Supplied entries:

+ + + + +

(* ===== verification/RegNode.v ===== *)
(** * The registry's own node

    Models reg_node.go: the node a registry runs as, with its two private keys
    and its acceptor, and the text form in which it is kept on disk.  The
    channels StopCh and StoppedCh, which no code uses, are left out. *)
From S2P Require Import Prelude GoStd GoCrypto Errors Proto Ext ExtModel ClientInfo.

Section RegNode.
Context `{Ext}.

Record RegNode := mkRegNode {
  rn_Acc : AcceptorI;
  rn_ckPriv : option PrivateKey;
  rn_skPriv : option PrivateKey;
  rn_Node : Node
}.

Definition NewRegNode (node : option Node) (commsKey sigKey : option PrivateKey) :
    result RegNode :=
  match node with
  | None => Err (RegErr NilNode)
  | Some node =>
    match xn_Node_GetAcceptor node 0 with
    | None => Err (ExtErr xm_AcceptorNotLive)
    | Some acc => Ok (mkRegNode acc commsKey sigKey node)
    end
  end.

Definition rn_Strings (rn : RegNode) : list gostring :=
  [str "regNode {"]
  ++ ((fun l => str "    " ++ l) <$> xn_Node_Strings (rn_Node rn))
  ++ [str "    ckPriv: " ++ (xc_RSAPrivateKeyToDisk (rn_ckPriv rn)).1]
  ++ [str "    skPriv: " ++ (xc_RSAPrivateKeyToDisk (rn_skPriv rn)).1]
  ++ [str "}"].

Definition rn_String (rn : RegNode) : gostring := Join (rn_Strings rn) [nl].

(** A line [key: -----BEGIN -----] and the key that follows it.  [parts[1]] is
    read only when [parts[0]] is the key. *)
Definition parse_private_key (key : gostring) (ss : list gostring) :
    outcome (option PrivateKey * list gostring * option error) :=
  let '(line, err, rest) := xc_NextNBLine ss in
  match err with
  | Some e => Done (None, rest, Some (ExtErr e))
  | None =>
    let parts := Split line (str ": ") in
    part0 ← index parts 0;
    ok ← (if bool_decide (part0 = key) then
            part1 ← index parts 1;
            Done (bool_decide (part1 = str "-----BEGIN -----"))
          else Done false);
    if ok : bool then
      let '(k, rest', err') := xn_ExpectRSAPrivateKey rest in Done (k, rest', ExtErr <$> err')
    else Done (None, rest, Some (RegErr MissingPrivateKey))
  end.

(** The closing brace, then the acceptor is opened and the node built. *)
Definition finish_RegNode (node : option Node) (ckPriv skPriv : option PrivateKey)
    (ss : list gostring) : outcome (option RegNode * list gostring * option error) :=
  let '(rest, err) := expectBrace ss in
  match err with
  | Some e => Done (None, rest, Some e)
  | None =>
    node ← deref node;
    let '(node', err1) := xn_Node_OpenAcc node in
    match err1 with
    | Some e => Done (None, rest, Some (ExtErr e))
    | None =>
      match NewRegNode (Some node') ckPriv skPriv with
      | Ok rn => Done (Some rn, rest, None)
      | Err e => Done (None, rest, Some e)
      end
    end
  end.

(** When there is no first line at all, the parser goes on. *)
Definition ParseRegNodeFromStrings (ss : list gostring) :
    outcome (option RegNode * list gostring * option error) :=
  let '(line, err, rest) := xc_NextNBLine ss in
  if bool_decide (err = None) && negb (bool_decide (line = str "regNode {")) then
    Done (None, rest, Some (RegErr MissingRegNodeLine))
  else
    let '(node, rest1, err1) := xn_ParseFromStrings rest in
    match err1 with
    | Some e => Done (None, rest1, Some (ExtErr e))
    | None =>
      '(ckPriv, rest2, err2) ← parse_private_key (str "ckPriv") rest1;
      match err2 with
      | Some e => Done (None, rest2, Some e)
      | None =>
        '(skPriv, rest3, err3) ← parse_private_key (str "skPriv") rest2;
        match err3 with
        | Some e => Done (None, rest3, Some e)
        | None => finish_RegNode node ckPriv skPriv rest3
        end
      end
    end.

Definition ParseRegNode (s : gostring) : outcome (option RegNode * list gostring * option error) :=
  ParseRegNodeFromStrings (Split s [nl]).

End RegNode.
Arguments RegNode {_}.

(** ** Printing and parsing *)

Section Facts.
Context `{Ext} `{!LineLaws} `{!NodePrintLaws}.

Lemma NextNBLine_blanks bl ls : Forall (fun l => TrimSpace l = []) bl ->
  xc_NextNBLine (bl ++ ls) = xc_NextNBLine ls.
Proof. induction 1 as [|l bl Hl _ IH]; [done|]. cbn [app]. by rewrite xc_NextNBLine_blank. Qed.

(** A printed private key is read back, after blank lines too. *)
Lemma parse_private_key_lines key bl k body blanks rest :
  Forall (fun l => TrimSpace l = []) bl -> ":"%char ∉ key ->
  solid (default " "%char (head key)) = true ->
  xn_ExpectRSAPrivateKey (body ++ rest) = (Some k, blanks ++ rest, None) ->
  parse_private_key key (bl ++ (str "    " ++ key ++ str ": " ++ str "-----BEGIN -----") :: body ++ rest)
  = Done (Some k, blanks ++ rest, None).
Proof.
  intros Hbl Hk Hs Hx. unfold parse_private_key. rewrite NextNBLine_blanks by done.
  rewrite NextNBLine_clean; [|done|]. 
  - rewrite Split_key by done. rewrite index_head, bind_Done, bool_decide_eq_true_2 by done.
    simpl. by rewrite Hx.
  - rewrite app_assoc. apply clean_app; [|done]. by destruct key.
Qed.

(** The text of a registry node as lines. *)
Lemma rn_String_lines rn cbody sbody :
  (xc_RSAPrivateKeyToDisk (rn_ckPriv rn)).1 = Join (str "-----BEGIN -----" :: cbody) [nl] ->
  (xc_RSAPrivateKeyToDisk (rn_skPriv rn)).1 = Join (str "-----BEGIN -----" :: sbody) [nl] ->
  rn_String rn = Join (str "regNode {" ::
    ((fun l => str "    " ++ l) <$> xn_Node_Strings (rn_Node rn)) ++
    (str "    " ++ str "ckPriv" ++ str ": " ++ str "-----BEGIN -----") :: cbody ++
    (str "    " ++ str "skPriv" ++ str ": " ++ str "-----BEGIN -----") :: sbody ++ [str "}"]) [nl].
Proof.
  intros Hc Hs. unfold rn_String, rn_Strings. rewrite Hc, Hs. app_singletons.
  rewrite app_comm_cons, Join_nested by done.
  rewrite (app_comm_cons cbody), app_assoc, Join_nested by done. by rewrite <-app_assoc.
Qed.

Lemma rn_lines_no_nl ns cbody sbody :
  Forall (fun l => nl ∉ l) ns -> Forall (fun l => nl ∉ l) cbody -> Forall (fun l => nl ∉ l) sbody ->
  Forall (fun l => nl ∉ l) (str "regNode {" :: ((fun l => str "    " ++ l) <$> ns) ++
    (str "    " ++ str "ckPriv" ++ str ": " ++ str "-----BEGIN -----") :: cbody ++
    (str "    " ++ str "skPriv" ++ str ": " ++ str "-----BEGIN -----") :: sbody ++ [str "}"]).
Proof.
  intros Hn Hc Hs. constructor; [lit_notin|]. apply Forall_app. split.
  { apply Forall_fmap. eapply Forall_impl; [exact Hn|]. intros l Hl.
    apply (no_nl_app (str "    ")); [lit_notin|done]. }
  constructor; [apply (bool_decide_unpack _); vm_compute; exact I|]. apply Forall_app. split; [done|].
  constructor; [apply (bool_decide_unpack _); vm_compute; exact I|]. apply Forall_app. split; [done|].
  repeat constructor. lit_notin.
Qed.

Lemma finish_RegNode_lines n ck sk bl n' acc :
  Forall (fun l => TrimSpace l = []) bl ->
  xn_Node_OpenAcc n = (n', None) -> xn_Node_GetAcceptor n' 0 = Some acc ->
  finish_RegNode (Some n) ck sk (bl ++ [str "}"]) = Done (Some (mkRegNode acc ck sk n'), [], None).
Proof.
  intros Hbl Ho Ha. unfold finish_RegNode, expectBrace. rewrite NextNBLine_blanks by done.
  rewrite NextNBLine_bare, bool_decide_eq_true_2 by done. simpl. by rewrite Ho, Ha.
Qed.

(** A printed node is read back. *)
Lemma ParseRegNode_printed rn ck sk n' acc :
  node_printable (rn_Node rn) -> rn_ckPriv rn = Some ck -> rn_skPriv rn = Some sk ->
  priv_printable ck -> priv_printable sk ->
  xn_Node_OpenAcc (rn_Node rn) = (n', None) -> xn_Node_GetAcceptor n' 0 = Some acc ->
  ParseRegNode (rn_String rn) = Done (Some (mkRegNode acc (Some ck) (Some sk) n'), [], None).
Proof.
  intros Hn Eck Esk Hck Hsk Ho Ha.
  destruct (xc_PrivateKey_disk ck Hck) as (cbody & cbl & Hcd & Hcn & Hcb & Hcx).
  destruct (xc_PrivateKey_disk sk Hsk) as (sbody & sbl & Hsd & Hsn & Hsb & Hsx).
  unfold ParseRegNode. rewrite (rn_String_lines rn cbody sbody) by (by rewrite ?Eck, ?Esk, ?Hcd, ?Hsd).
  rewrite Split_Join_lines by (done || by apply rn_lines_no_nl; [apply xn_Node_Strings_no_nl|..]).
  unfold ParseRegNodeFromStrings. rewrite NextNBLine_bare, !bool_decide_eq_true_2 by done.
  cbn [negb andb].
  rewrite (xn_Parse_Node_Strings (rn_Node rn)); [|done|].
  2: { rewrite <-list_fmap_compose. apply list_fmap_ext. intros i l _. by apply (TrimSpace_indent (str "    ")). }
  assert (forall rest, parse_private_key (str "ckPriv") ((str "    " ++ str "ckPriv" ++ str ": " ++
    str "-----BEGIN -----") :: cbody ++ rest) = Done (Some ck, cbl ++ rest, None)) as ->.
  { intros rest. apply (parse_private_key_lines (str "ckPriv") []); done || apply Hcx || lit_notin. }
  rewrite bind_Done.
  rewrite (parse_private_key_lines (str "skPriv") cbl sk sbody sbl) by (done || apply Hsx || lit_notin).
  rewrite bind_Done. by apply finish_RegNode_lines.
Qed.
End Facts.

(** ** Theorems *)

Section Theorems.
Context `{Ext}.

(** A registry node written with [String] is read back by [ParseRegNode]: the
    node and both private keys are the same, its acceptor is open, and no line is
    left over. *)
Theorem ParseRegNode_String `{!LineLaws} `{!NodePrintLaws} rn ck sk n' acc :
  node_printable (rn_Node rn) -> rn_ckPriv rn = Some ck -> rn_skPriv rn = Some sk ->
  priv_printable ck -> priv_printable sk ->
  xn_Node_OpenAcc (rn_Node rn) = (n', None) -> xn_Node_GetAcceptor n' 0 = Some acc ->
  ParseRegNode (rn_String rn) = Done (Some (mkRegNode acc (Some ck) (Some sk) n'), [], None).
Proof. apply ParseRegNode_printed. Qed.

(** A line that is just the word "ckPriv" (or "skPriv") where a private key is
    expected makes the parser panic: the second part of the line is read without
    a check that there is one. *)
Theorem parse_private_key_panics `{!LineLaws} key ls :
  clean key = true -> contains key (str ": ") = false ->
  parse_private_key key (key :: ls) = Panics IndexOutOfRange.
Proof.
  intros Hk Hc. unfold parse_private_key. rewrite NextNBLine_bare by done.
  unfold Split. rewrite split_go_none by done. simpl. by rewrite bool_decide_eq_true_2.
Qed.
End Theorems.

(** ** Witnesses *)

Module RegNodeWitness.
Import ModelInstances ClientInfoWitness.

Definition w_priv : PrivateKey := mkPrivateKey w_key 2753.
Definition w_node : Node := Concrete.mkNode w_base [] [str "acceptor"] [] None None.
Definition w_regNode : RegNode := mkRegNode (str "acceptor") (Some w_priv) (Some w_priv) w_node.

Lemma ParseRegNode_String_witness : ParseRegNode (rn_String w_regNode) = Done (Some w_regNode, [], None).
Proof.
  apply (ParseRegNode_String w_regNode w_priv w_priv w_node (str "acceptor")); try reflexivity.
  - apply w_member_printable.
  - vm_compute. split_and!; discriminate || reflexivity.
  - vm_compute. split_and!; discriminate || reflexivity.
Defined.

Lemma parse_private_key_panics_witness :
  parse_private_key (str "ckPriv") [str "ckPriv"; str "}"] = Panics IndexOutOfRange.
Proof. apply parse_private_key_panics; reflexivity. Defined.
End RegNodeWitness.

+ + + + +

Your task:
Out of the entries, pull every line that mentions "read".

Written answer:
    read only when [parts[0]] is the key. *)
(** A printed private key is read back, after blank lines too. *)
(** A printed node is read back. *)
(** A registry node written with [String] is read back by [ParseRegNode]: the
    expected makes the parser panic: the second part of the line is read without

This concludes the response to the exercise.